### What this task involves
Lines from the first one down to the one containing "Definition debug_option (o" in the data below are the only ones needed; please return them exactly, both ends included.

(Saved entries)
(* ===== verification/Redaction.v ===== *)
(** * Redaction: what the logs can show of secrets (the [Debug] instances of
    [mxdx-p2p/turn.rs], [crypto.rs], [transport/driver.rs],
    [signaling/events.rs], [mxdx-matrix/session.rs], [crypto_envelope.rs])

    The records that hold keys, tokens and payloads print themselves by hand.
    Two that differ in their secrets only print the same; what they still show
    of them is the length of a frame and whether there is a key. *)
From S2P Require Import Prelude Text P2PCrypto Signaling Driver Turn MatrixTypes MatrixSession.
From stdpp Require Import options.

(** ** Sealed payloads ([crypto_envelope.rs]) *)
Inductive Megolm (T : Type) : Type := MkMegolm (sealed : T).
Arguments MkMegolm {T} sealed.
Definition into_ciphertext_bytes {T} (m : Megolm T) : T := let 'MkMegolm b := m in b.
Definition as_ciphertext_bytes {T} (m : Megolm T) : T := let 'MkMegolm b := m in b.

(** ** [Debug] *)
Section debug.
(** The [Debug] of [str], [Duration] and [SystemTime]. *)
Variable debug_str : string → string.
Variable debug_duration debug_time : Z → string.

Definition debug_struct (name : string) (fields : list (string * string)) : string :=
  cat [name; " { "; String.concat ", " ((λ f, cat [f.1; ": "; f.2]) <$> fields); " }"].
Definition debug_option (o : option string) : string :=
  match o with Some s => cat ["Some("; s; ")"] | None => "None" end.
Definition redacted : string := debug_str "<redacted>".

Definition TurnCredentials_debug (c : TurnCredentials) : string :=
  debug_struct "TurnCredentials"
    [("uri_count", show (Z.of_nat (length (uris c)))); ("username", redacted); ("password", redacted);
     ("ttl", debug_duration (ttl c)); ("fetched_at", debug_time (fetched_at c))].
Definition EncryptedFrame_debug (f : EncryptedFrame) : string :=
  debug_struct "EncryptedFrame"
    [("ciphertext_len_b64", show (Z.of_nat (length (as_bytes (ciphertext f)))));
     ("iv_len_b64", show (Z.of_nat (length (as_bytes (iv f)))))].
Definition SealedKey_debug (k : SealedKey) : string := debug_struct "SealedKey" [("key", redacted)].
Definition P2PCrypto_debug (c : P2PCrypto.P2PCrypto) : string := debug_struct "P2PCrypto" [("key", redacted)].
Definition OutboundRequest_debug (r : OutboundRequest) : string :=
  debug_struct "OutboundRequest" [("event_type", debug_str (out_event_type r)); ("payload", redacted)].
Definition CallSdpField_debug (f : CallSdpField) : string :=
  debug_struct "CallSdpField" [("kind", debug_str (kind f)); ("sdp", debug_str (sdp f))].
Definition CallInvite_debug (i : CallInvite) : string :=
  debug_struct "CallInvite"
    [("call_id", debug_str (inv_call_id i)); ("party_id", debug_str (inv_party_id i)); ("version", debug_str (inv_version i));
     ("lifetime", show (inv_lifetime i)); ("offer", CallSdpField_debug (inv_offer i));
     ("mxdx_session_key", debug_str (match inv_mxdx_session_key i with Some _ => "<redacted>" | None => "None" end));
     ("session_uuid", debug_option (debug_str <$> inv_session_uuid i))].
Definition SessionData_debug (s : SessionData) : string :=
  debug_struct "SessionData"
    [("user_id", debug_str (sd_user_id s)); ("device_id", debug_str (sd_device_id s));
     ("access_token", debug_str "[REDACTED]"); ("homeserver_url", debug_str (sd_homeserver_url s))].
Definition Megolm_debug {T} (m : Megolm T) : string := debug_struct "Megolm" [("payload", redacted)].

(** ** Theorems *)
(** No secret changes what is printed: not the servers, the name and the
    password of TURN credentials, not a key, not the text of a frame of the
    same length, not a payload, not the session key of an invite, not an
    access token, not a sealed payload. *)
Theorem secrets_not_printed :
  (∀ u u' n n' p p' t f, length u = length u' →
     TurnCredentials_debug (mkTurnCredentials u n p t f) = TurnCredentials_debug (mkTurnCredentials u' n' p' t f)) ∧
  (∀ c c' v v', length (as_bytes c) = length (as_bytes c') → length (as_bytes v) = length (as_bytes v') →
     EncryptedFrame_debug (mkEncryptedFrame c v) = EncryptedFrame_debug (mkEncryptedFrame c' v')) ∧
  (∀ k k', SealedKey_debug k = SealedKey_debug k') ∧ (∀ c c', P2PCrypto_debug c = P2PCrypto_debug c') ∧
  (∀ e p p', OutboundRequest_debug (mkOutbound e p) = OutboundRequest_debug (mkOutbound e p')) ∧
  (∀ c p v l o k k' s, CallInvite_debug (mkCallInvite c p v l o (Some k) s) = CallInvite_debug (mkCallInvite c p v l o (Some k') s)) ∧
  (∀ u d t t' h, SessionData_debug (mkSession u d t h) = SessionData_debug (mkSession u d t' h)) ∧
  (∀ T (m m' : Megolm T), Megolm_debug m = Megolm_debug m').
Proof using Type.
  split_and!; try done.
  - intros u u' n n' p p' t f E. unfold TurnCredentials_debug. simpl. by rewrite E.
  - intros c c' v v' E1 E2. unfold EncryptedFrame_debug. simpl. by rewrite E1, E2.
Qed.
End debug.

### Response area
(* ===== verification/Redaction.v ===== *)
(** * Redaction: what the logs can show of secrets (the [Debug] instances of
    [mxdx-p2p/turn.rs], [crypto.rs], [transport/driver.rs],
    [signaling/events.rs], [mxdx-matrix/session.rs], [crypto_envelope.rs])

    The records that hold keys, tokens and payloads print themselves by hand.
    Two that differ in their secrets only print the same; what they still show
    of them is the length of a frame and whether there is a key. *)
From S2P Require Import Prelude Text P2PCrypto Signaling Driver Turn MatrixTypes MatrixSession.
From stdpp Require Import options.

(** ** Sealed payloads ([crypto_envelope.rs]) *)
Inductive Megolm (T : Type) : Type := MkMegolm (sealed : T).
Arguments MkMegolm {T} sealed.
Definition into_ciphertext_bytes {T} (m : Megolm T) : T := let 'MkMegolm b := m in b.
Definition as_ciphertext_bytes {T} (m : Megolm T) : T := let 'MkMegolm b := m in b.

(** ** [Debug] *)
Section debug.
(** The [Debug] of [str], [Duration] and [SystemTime]. *)
Variable debug_str : string → string.
Variable debug_duration debug_time : Z → string.

Definition debug_struct (name : string) (fields : list (string * string)) : string :=
  cat [name; " { "; String.concat ", " ((λ f, cat [f.1; ": "; f.2]) <$> fields); " }"].
Definition debug_option (o : option string) : string :=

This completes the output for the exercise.